The Blood of Christ and the blood of his Archbishop, intermingled.
Who thinks of guns at Mass? Actually, a priest from Wisconsin did - he actually carried a gun as he said Mass. I will be writing about him. In the meantime, let's consider a priest who lived in an anti-Catholic milieu, surrounded by revolutionaries and soldiers hostile to Catholic social teaching, as well as the Catholic priesthood, and the Catholic faithful - the poor.
Though he never carried a gun, Oscar Romero knew first hand what oppression of the Church entails... it had nothing to do with such minor details as the press ignoring the inclusion of non-Catholic nuns into the Roman Catholic Church.

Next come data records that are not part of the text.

(* ===== verification/E1000.v ===== *)
(** * Network card (kernel/src/e1000.c, e1000.h)

    The driver of the 82540EM shares memory with the card: two descriptor
    rings and 48 buffers that the card reads and writes on its own.  Its state
    is the static [state] of e1000.c; frames come from [Pmm], pointers and the
    register window from [Paging], the device table from [Pci], and it serves
    [Net].

    The operations are written against any hardware that has registers, ports
    and memory the card can change.  The theorems are about [io]: a record of
    every access, in which each answer is an arbitrary function of the accesses
    so far.  So they hold whatever the card does, and they say which accesses
    the driver makes, to which addresses and in which order. *)

From stdpp Require Import base numbers list sets strings.
From Stdlib Require Import ZArith Lia.
From S2P Require Import Prelude Bytes Boot Pmm Paging Cpu Pci Net.

#[local] Open Scope Z_scope.

(** ** e1000.h and the constants of e1000.c *)

Inductive e1000_status_t :=
| E1000_OK | E1000_NOT_FOUND | E1000_PCI_ERROR | E1000_MMIO_ERROR | E1000_RESET_TIMEOUT
| E1000_NO_MEMORY | E1000_BAD_MAC | E1000_NET_REGISTER_ERROR | E1000_TX_TIMEOUT.

#[export] Instance e1000_status_eq_dec : EqDecision e1000_status_t.
Proof. solve_decision. Defined.

Definition E1000_VENDOR_INTEL : Z := 0x8086.
Definition E1000_DEVICE_82540EM : Z := 0x100e.
Definition E1000_MMIO_SIZE : Z := 0x20000.

Definition REG_CTRL : Z := 0x0000.
Definition REG_STATUS : Z := 0x0008.
Definition REG_ICR : Z := 0x00c0.
Definition REG_IMC : Z := 0x00d8.
Definition REG_RCTL : Z := 0x0100.
Definition REG_TCTL : Z := 0x0400.
Definition REG_TIPG : Z := 0x0410.
Definition REG_RDBAL : Z := 0x2800.
Definition REG_RDBAH : Z := 0x2804.
Definition REG_RDLEN : Z := 0x2808.
Definition REG_RDH : Z := 0x2810.
Definition REG_RDT : Z := 0x2818.
Definition REG_TDBAL : Z := 0x3800.
Definition REG_TDBAH : Z := 0x3804.
Definition REG_TDLEN : Z := 0x3808.
Definition REG_TDH : Z := 0x3810.
Definition REG_TDT : Z := 0x3818.
Definition REG_MTA : Z := 0x5200.
Definition REG_RAL0 : Z := 0x5400.
Definition REG_RAH0 : Z := 0x5404.

Definition CTRL_SLU : Z := Z.shiftl 1 6.
Definition CTRL_RST : Z := Z.shiftl 1 26.
Definition STATUS_LU : Z := Z.shiftl 1 1.
Definition RCTL_EN : Z := Z.shiftl 1 1.
Definition RCTL_BAM : Z := Z.shiftl 1 15.
Definition RCTL_SECRC : Z := Z.shiftl 1 26.
Definition TCTL_EN : Z := Z.shiftl 1 1.
Definition TCTL_PSP : Z := Z.shiftl 1 3.
Definition TCTL_RTLC : Z := Z.shiftl 1 24.

Definition TX_CMD_EOP : Z := 0x01.
Definition TX_CMD_IFCS : Z := 0x02.
Definition TX_CMD_RS : Z := 0x08.
Definition TX_STATUS_DD : Z := 0x01.
Definition RX_STATUS_DD : Z := 0x01.
Definition RX_STATUS_EOP : Z := 0x02.

Definition RX_COUNT : Z := 32.
Definition TX_COUNT : Z := 16.
Definition DMA_BUFFER_SIZE : Z := 2048.
Definition RESET_SPINS : Z := 1000000.
Definition TX_SPINS : Z := 1000000.

(** The packed descriptors, as the offsets of their fields; each is 16 bytes. *)
Definition DESC_SIZE : Z := 16.
Definition rx_address : Z := 0.
Definition rx_length : Z := 8.
Definition rx_status : Z := 12.
Definition rx_errors : Z := 13.
Definition tx_address : Z := 0.
Definition tx_length : Z := 8.
Definition tx_checksum_offset : Z := 10.
Definition tx_command : Z := 11.
Definition tx_status : Z := 12.
Definition tx_checksum_start : Z := 13.
Definition tx_special : Z := 14.

(** Pointers are addresses, 0 the null pointer. *)
Record e1000_state_t := mk_e1000 {
  mmio : Z;
  rx_ring : Z;
  tx_ring : Z;
  rx_ring_phys : Z;
  tx_ring_phys : Z;
  rx_buffer_phys : list Z;
  tx_buffer_phys : list Z;
  rx_buffer : list Z;
  tx_buffer : list Z;
  mac : list Z;
  rx_next : Z;
  tx_next : Z;
  net_device_id : Z;
  ready : bool
}.

Definition zero_state : e1000_state_t :=
  mk_e1000 0 0 0 0 0 (replicate 32 0) (replicate 16 0) (replicate 32 0) (replicate 16 0) (replicate 6 0) 0 0 0 false.

Definition set_mmio (p : Z) (s : e1000_state_t) : e1000_state_t :=
  mk_e1000 p (rx_ring s) (tx_ring s) (rx_ring_phys s) (tx_ring_phys s) (rx_buffer_phys s) (tx_buffer_phys s)
    (rx_buffer s) (tx_buffer s) (mac s) (rx_next s) (tx_next s) (net_device_id s) (ready s).
Definition set_rx_ring (phys p : Z) (s : e1000_state_t) : e1000_state_t :=
  mk_e1000 (mmio s) p (tx_ring s) phys (tx_ring_phys s) (rx_buffer_phys s) (tx_buffer_phys s)
    (rx_buffer s) (tx_buffer s) (mac s) (rx_next s) (tx_next s) (net_device_id s) (ready s).
Definition set_tx_ring (phys p : Z) (s : e1000_state_t) : e1000_state_t :=
  mk_e1000 (mmio s) (rx_ring s) p (rx_ring_phys s) phys (rx_buffer_phys s) (tx_buffer_phys s)
    (rx_buffer s) (tx_buffer s) (mac s) (rx_next s) (tx_next s) (net_device_id s) (ready s).
Definition set_rx_buffers (phys ps : list Z) (s : e1000_state_t) : e1000_state_t :=
  mk_e1000 (mmio s) (rx_ring s) (tx_ring s) (rx_ring_phys s) (tx_ring_phys s) phys (tx_buffer_phys s)
    ps (tx_buffer s) (mac s) (rx_next s) (tx_next s) (net_device_id s) (ready s).
Definition set_tx_buffers (phys ps : list Z) (s : e1000_state_t) : e1000_state_t :=
  mk_e1000 (mmio s) (rx_ring s) (tx_ring s) (rx_ring_phys s) (tx_ring_phys s) (rx_buffer_phys s) phys
    (rx_buffer s) ps (mac s) (rx_next s) (tx_next s) (net_device_id s) (ready s).
Definition set_mac (m : list Z) (s : e1000_state_t) : e1000_state_t :=
  mk_e1000 (mmio s) (rx_ring s) (tx_ring s) (rx_ring_phys s) (tx_ring_phys s) (rx_buffer_phys s) (tx_buffer_phys s)
    (rx_buffer s) (tx_buffer s) m (rx_next s) (tx_next s) (net_device_id s) (ready s).
Definition set_next (rx tx : Z) (s : e1000_state_t) : e1000_state_t :=
  mk_e1000 (mmio s) (rx_ring s) (tx_ring s) (rx_ring_phys s) (tx_ring_phys s) (rx_buffer_phys s) (tx_buffer_phys s)
    (rx_buffer s) (tx_buffer s) (mac s) rx tx (net_device_id s) (ready s).
Definition set_ready (id : Z) (r : bool) (s : e1000_state_t) : e1000_state_t :=
  mk_e1000 (mmio s) (rx_ring s) (tx_ring s) (rx_ring_phys s) (tx_ring_phys s) (rx_buffer_phys s) (tx_buffer_phys s)
    (rx_buffer s) (tx_buffer s) (mac s) (rx_next s) (tx_next s) id r.

(** Memory that the card may read and change at any time. *)
Class DmaMemory (D : Type) := {
  load : Z -> Z -> D -> Z * D;
  store : Z -> Z -> Z -> D -> D
}.

(** ** e1000.c *)

(** What the driver works on: its own state, the paging state, the page
    tables with the frame allocator, the hardware, and the state of the code
    that receives frames. *)
Record machine (D U : Type) := mk_machine {
  card : e1000_state_t;
  paging_of : paging_state;
  tables : Paging.world;
  hw : D;
  upper : U
}.
Arguments mk_machine {D U}.
Arguments card {D U}.
Arguments paging_of {D U}.
Arguments tables {D U}.
Arguments hw {D U}.
Arguments upper {D U}.
Lemma alloc_taken f0 f ps p f' :
  taken f0 f ps -> pmm_alloc_frame f = (p, f') -> p <> Prelude.UINT64_MAX -> taken f0 f' (ps ++ [p]).
Proof.
  intros [Hinv Hman Hal Hfree Hleft Hone] E Hp. pose proof (alloc_frames_spec f 1 Hinv ltac:(lia)) as H. unfold pmm_alloc_frame in E. rewrite E in H.
  unfold alloc_post in H. change PMM_INVALID_FRAME with Prelude.UINT64_MAX in H. rewrite (proj2 (Z.eqb_neq _ _) Hp) in H.
  destruct H as (Hinv' & Hmod & _ & Hrun & Hcov & Hm' & _). assert (forall a, in_run p 1 a <-> on_frame p a) as Hr by (intros a; unfold in_run, on_frame; lia).
  split; [done | congruence | by apply Forall_app_2; [| apply Forall_singleton] | | |].
  - intros q a [Hq | ->%list_elem_of_singleton]%elem_of_app Ha; [by eapply Hfree |]. by apply Hleft, Hrun, Hr.
  - intros a. rewrite Hcov, Hleft, Hr. split.
    + intros [[Ha Hn] Hnp]. split; [done |]. intros q [Hq | ->%list_elem_of_singleton]%elem_of_app; auto.
    + intros [Ha Hn]. split; [split; [done |] |]; [intros q Hq |]; apply Hn; apply elem_of_app; [by left | right; by apply list_elem_of_singleton].
  - apply NoDup_app. split; [done |]. split; [| apply NoDup_singleton]. intros q Hq ->%list_elem_of_singleton.
    assert (on_frame p p) as Hpp by (unfold on_frame, PMM_PAGE_SIZE; lia). apply Hr, Hrun, Hleft in Hpp as [_ Hn]. apply (Hn p Hq). unfold on_frame, PMM_PAGE_SIZE. lia.
Qed.

(** Each page is a frame with the pointer of the direct map. *)
Definition pointed (p : paging_state) (pages : list (Z * Z)) : Prop :=
  Forall (fun x => paging_direct_pointer p x.1 = Some x.2 /\ x.2 <> 0) pages.

(** Stores in the register window or in one of the pages. *)
Definition in_window (s : e1000_state_t) (e : Z * Z * Z) : Prop := mmio s <= e.1.2 /\ e.1.2 + e.1.1 <= mmio s + E1000_MMIO_SIZE.
Definition in_page (x : Z * Z) (e : Z * Z * Z) : Prop := x.2 <= e.1.2 /\ e.1.2 + e.1.1 <= x.2 + PMM_PAGE_SIZE.
Definition confined (s : e1000_state_t) (pages : list (Z * Z)) (es : list (Z * Z * Z)) : Prop :=
  Forall (fun e => in_window s e \/ Exists (fun x => in_page x e) pages) es.

Lemma confined_app s pages es1 es2 : confined s pages (es1 ++ es2) <-> confined s pages es1 /\ confined s pages es2.
Proof. apply Forall_app. Qed.

Lemma zero_confined s pages x : x ∈ pages -> confined s pages (zero_stores x.2 PMM_PAGE_SIZE).
Proof.
  intros Hx. apply Forall_fmap, Forall_forall. intros i Hi%elem_of_seqZ. right. apply Exists_exists. exists x. split; [done |].
  unfold in_page. cbn. lia.
Qed.

Lemma ring_confined s pages ring i dd l :
  ring ∈ pages -> l ⊆ pages -> 0 <= i -> DESC_SIZE * (i + zlen l) <= PMM_PAGE_SIZE -> confined s pages (ring_stores ring.2 i dd l).
Proof.
  intros Hr. revert i. induction l as [| [phys q] l IH]; intros i Hl Hi Hlen; [apply Forall_nil_2 |]. cbn [ring_stores].
  rewrite zlen_cons in Hlen. pose proof (zlen_nonneg l). unfold DESC_SIZE, PMM_PAGE_SIZE in Hlen.
  apply confined_app. split; [apply (zero_confined s pages (phys, q)); set_solver |]. apply confined_app. split; [| apply IH; [set_solver | unfold DESC_SIZE, PMM_PAGE_SIZE; lia..]].
  repeat apply Forall_cons_2; try apply Forall_nil_2; right; apply Exists_exists; exists ring; (split; [done |]); unfold in_page, DESC_SIZE, PMM_PAGE_SIZE; cbn [fst snd]; lia.
Qed.

Definition reg_ok (o : Z) : Prop := 0 <= o /\ o + 4 <= E1000_MMIO_SIZE.

Lemma reg_confined s pages o v : reg_ok o -> confined s pages [reg_store s o v].
Proof.
  intros [H0 H1]. apply Forall_singleton. left. unfold in_window, reg_store. cbn [fst snd]. pose proof (Z.mul_div_le o 4 ltac:(lia)).
  pose proof (Z.div_pos o 4 H0 ltac:(lia)). lia.
Qed.

Section Setup.
Context {dev : device} {U : Type}.
#[local] Abbreviation M := (machine (io dev) U).

Lemma wp_reg o v s p w t u (Q : unit -> M -> Prop) :
  (forall t', writes t' = writes t ++ [reg_store s o v] -> Q tt (mk_machine s p w (mk_io t') u)) ->
  wp (reg_write o v) (mk_machine s p w (mk_io t) u) Q.
Proof. intros H. apply wp_reg_write. intros r. by apply H. Qed.

Lemma alloc_page_spec f0 pages s p w t u (Q : Z * Z -> M -> Prop) :
  taken f0 (frames w) pages.*1 -> pointed p pages ->
  (forall f, Q (Prelude.UINT64_MAX, 0) (mk_machine s p (mk_world (mem w) f) (mk_io t) u)) ->
  (forall phys q f, taken f0 f (pages ++ [(phys, q)]).*1 -> pointed p (pages ++ [(phys, q)]) -> phys <> Prelude.UINT64_MAX ->
     Q (phys, q) (mk_machine s p (mk_world (mem w) f) (mk_io (stored (zero_stores q PMM_PAGE_SIZE) ++ t)) u)) ->
  wp (allocate_dma_page 0) (mk_machine s p w (mk_io t) u) Q.
Proof.
  intros Ht Hp Hno Hyes. unfold wp, allocate_dma_page. cbn [tables]. destruct (pmm_alloc_frame (frames w)) as [phys f] eqn:E.
  destruct (Z.eqb_spec phys Prelude.UINT64_MAX) as [-> | Hne]; [eexists _, _; split; [done | apply Hno] |].
  cbn [paging_of with_frames]. destruct (Z.eqb_spec (default 0 (paging_direct_pointer p phys)) 0) as [| Hq]; [eexists _, _; split; [done | apply Hno] |].
  destruct (paging_direct_pointer p phys) as [q |] eqn:Eq; [| done]. cbn [default] in *. change (default 0 (Some q)) with q in *.
  fold (wp (zero_bytes q PMM_PAGE_SIZE;; mret (phys, q)) (mk_machine s p (mk_world (mem w) f) (mk_io t) u) Q).
  apply wp_bind, zero_loop_spec, wp_ret. apply (Hyes phys q f); [| | done].
  - rewrite fmap_app. by eapply alloc_taken.
  - apply Forall_app_2; [done |]. apply Forall_singleton. done.
Qed.

(** The pages [ys] that a loop adds, with the allocator at the end. *)
Definition loop_post (f0 : pmm_state) (p : paging_state) (pages ys : list (Z * Z)) (n : nat) (st : e1000_status_t) (f : pmm_state) : Prop :=
  pointed p (pages ++ ys) /\ (length ys <= n)%nat /\ (exists f1, taken f0 f1 (pages ++ ys).*1) /\
  (st = E1000_OK /\ length ys = n /\ taken f0 f (pages ++ ys).*1 \/ st = E1000_NO_MEMORY).

(** The two loops of [setup_rings] differ in the fields they fill. *)
Ltac ring_loop n pages xs w t :=
  revert pages xs w t; induction n as [| n IH]; intros pages xs w t Hl Hk Ht Hp H; cbn [rx_buffers_loop tx_buffers_loop];
  [ apply wp_ret; destruct w as [m f]; apply (H [] E1000_OK f); rewrite ?app_nil_r; [| done];
    unfold loop_post; rewrite app_nil_r; split; [done |]; split; [done |]; split; [by eexists | by left] |];
  assert (zlen xs.*1 = zlen xs) as E1 by (unfold zlen; by rewrite length_fmap);
  assert (zlen xs.*2 = zlen xs) as E2 by (unfold zlen; by rewrite length_fmap);
  apply wp_bind; eapply alloc_page_spec; [done | done | |];
  [ intros f; apply wp_bind, wp_state, wp_bind; eapply wp_lift; [cbn [rx_buffer_phys tx_buffer_phys rx_buffer tx_buffer set_rx_buffers set_tx_buffers fst snd]; rewrite <- E1; apply wr_filled; rewrite E1; unfold zlen; lia |];
    apply wp_bind, wp_update; cbn [fst]; rewrite Z.eqb_refl; apply wp_ret; apply (H [] E1000_NO_MEMORY); [| done];
    unfold loop_post; rewrite app_nil_r; split; [done |]; split; [apply Nat.le_0_l |]; split; [by eexists | by right]
  | intros phys q f Ht' Hp' Hne; apply wp_bind, wp_state, wp_bind; eapply wp_lift; [cbn [rx_buffer_phys tx_buffer_phys rx_buffer tx_buffer set_rx_buffers set_tx_buffers fst snd]; rewrite <- E1; apply wr_filled; rewrite E1; unfold zlen; lia |];
    apply wp_bind, wp_update; cbn [fst]; rewrite (proj2 (Z.eqb_neq _ _) Hne); apply wp_bind;
    eapply wp_lift; [cbn [rx_buffer_phys tx_buffer_phys rx_buffer tx_buffer set_rx_buffers set_tx_buffers fst snd]; rewrite <- E2; apply wr_filled; rewrite E2; unfold zlen; lia |];
    apply wp_bind, wp_update, wp_bind, wp_store, wp_bind, wp_store; cbn [snd]; unfold rx_address, tx_address; rewrite Z.add_0_r;
    rewrite <- (zlen_snoc xs (phys, q));
    change (xs.*1 ++ [phys]) with (xs.*1 ++ [(phys, q)].*1); change (xs.*2 ++ [q]) with (xs.*2 ++ [(phys, q)].*2); rewrite <- !fmap_app;
    eapply (IH (pages ++ [(phys, q)]) (xs ++ [(phys, q)])); [rewrite length_app; change (length [(phys, q)]) with 1%nat; lia | done | done | done |];
    intros ys st f' a b (Hq1 & Hq2 & Hq3 & Hq4) Hab; rewrite <- app_assoc in *; specialize (H ((phys, q) :: ys) st f' a b);
    cbn [ring_stores] in H; rewrite !stored_app, <- !app_assoc in H; rewrite zlen_snoc; apply H; [| done];
    split; [done |]; split; [cbn; lia |]; split; [done |]; destruct Hq4 as [(-> & Hn & Htk) | ->]; [left | by right];
    split; [done |]; split; [cbn; lia | done] ].

Lemma rx_buffers_spec n f0 pages xs l k s p w t u (Q : e1000_status_t -> M -> Prop) :
  (length xs + n = length l)%nat -> length k = length l -> taken f0 (frames w) pages.*1 -> pointed p pages ->
  (forall ys st f a b, loop_post f0 p pages ys n st f ->
     (st = E1000_OK -> a = filled l (xs ++ ys).*1 /\ b = filled k (xs ++ ys).*2) ->
     Q st (mk_machine (set_rx_buffers a b s) p (mk_world (mem w) f) (mk_io (stored (ring_stores (rx_ring s) (zlen xs) 0 ys) ++ t)) u)) ->
  wp (rx_buffers_loop n (zlen xs)) (mk_machine (set_rx_buffers (filled l xs.*1) (filled k xs.*2) s) p w (mk_io t) u) Q.
Proof. ring_loop n pages xs w t. Qed.

Lemma tx_buffers_spec n f0 pages xs l k s p w t u (Q : e1000_status_t -> M -> Prop) :
  (length xs + n = length l)%nat -> length k = length l -> taken f0 (frames w) pages.*1 -> pointed p pages ->
  (forall ys st f a b, loop_post f0 p pages ys n st f ->
     (st = E1000_OK -> a = filled l (xs ++ ys).*1 /\ b = filled k (xs ++ ys).*2) ->
     Q st (mk_machine (set_tx_buffers a b s) p (mk_world (mem w) f) (mk_io (stored (ring_stores (tx_ring s) (zlen xs) 1 ys) ++ t)) u)) ->
  wp (tx_buffers_loop n (zlen xs)) (mk_machine (set_tx_buffers (filled l xs.*1) (filled k xs.*2) s) p w (mk_io t) u) Q.
Proof. ring_loop n pages xs w t. Qed.

Ltac collect_writes :=
  repeat match goal with H : writes ?t = _ |- context [writes ?t] => rewrite H; clear H end; rewrite <- ?app_assoc.

Lemma program_rings_spec s p w t u (Q : e1000_status_t -> M -> Prop) :
  (forall t', writes t' = writes t ++ program_stores s -> Q E1000_OK (mk_machine (set_next 0 0 s) p w (mk_io t') u)) ->
  wp program_rings (mk_machine s p w (mk_io t) u) Q.
Proof.
  intros H. unfold program_rings. apply wp_bind, wp_state. do 10 (apply wp_bind, wp_reg; intros ? ?). apply wp_bind, wp_update.
  do 3 (apply wp_bind, wp_reg; intros ? ?). apply wp_ret, H. collect_writes. rewrite !Z.shiftr_div_pow2 by lia. reflexivity.
Qed.

(** The outcome of setting up the rings: the stores made, the pages used and,
    when it succeeds, that they are those of the card's state. *)
Definition setup_post (f0 : pmm_state) (p : paging_state) (s : e1000_state_t) (st : e1000_status_t) (s' : e1000_state_t)
    (f : pmm_state) (es : list (Z * Z * Z)) : Prop :=
  exists pages, pointed p pages /\ (exists f1, taken f0 f1 pages.*1) /\ confined s pages es /\
  mmio s' = mmio s /\ ready s' = ready s /\ mac s' = mac s /\ net_device_id s' = net_device_id s /\
  (st = E1000_OK /\ taken f0 f pages.*1 /\ pages = dma_pages s' /\ es = setup_stores s' /\
   zlen (rx_buffer_phys s') = RX_COUNT /\ zlen (rx_buffer s') = RX_COUNT /\
   zlen (tx_buffer_phys s') = TX_COUNT /\ zlen (tx_buffer s') = TX_COUNT /\ rx_next s' = 0 /\ tx_next s' = 0
   \/ st = E1000_NO_MEMORY).

Lemma filled_all (l xs : list Z) : length xs = length l -> filled l xs = xs.
Proof. intros H. unfold filled. by rewrite H, drop_all, app_nil_r. Qed.

Lemma program_confined s pages : confined s pages (program_stores s).
Proof.
  unfold program_stores, confined. repeat apply Forall_cons_2; try apply Forall_nil_2; left; unfold in_window, reg_store, E1000_MMIO_SIZE; cbn [fst snd];
    match goal with |- context [?a / 4] => let v := eval vm_compute in (a / 4) in change (a / 4) with v end; lia.
Qed.

Lemma rings_confined s r t rx tx :
  (length rx <= 32)%nat -> (length tx <= 16)%nat ->
  confined s (r :: t :: rx ++ tx) (zero_stores r.2 PMM_PAGE_SIZE ++ zero_stores t.2 PMM_PAGE_SIZE ++ ring_stores r.2 0 0 rx ++ ring_stores t.2 0 1 tx).
Proof.
  intros Hr Ht. rewrite !confined_app. split; [apply zero_confined; set_solver |]. split; [apply zero_confined; set_solver |].
  split; (apply ring_confined; [set_solver | set_solver | lia | unfold zlen, DESC_SIZE, PMM_PAGE_SIZE; lia]).
Qed.

Lemma setup_confined s s' pages : mmio s' = mmio s -> pages = dma_pages s' -> zlen (rx_pages s') = RX_COUNT -> zlen (tx_pages s') = TX_COUNT -> confined s pages (setup_stores s').
Proof.
  intros Hm -> Hr Ht. assert (confined s' (dma_pages s') (setup_stores s')) as H; [| unfold confined, in_window in *; by rewrite Hm in H].
  unfold setup_stores. rewrite !(app_assoc _ _ (program_stores s')), confined_app. split; [| apply program_confined].
  apply (rings_confined s' (rx_ring_phys s', rx_ring s') (tx_ring_phys s', tx_ring s')); unfold zlen, RX_COUNT, TX_COUNT in *; lia.
Qed.

Lemma rx_fill s : s = set_rx_buffers (filled (rx_buffer_phys s) []) (filled (rx_buffer s) []) s.
Proof. by destruct s. Qed.
Lemma tx_fill s : s = set_tx_buffers (filled (tx_buffer_phys s) []) (filled (tx_buffer s) []) s.
Proof. by destruct s. Qed.

Lemma setup_ok f0 p s rp rq tp tq rx tx f :
  let s' := set_next 0 0 (set_tx_buffers tx.*1 tx.*2 (set_rx_buffers rx.*1 rx.*2 (set_tx_ring tp tq (set_rx_ring rp rq s)))) in
  let pages := (rp, rq) :: (tp, tq) :: rx ++ tx in
  length rx = 32%nat -> length tx = 16%nat -> pointed p pages -> taken f0 f pages.*1 ->
  setup_post f0 p s E1000_OK s' f
    (zero_stores rq PMM_PAGE_SIZE ++ zero_stores tq PMM_PAGE_SIZE ++ ring_stores rq 0 0 rx ++ ring_stores tq 0 1 tx ++ program_stores s').
Proof.
  intros s' pages Lr Lt P T. assert (rx_pages s' = rx) as Er by apply zip_fst_snd. assert (tx_pages s' = tx) as Et by apply zip_fst_snd.
  assert (dma_pages s' = pages) as Ed by (unfold dma_pages; by rewrite Er, Et).
  assert (setup_stores s' = zero_stores rq PMM_PAGE_SIZE ++ zero_stores tq PMM_PAGE_SIZE ++ ring_stores rq 0 0 rx ++ ring_stores tq 0 1 tx ++ program_stores s') as <-
    by (unfold setup_stores; by rewrite Er, Et).
  exists pages. split; [exact P |]. split; [by eexists |].
  assert (zlen rx = 32) as Zr by (unfold zlen; lia). assert (zlen tx = 16) as Zt by (unfold zlen; lia).
  split; [apply setup_confined; [done | done | by rewrite Er | by rewrite Et] |]. repeat (split; [done |]).
  assert (forall A B (g : A -> B) l, zlen (g <$> l) = zlen l) as Zf by (intros; unfold zlen; by rewrite length_fmap).
  left. split; [done |]. split; [exact T |]. split; [done |]. split; [done |].
  split; [exact (eq_trans (Zf _ _ _ _) Zr) |]. split; [exact (eq_trans (Zf _ _ _ _) Zr) |]. split; [exact (eq_trans (Zf _ _ _ _) Zt) |]. split; [exact (eq_trans (Zf _ _ _ _) Zt) | done].
Qed.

In less than three years, more than fifty priests have been attacked, threatened, calumniated. Six are already martyrs -- they were murdered. Some have been tortured and others expelled [from the country]. Nuns have also been persecuted. The archdiocesan radio station and educational institutions that are Catholic or of a Christian inspiration have been attacked, threatened, intimidated, even bombed. Several parish communities have been raided. If all this has happened to persons who are the most evident representatives of the Church, you can guess what has happened to ordinary Christians, to the campesinos, catechists, lay ministers, and to the ecclesial base communities. There have been threats, arrests, tortures, murders, numbering in the hundreds and thousands. . . . But it is important to note why [the Church] has been persecuted. Not any and every priest has been persecuted, not any and every institution has been attacked. That part of the church has been attacked and persecuted that put itself on the side of the people and went to the people's defense. Here again we find the same key to understanding the persecution of the church: the poor.
— Óscar Romero, Speech at the Université catholique de Louvain, Belgium, Feb. 2, 1980.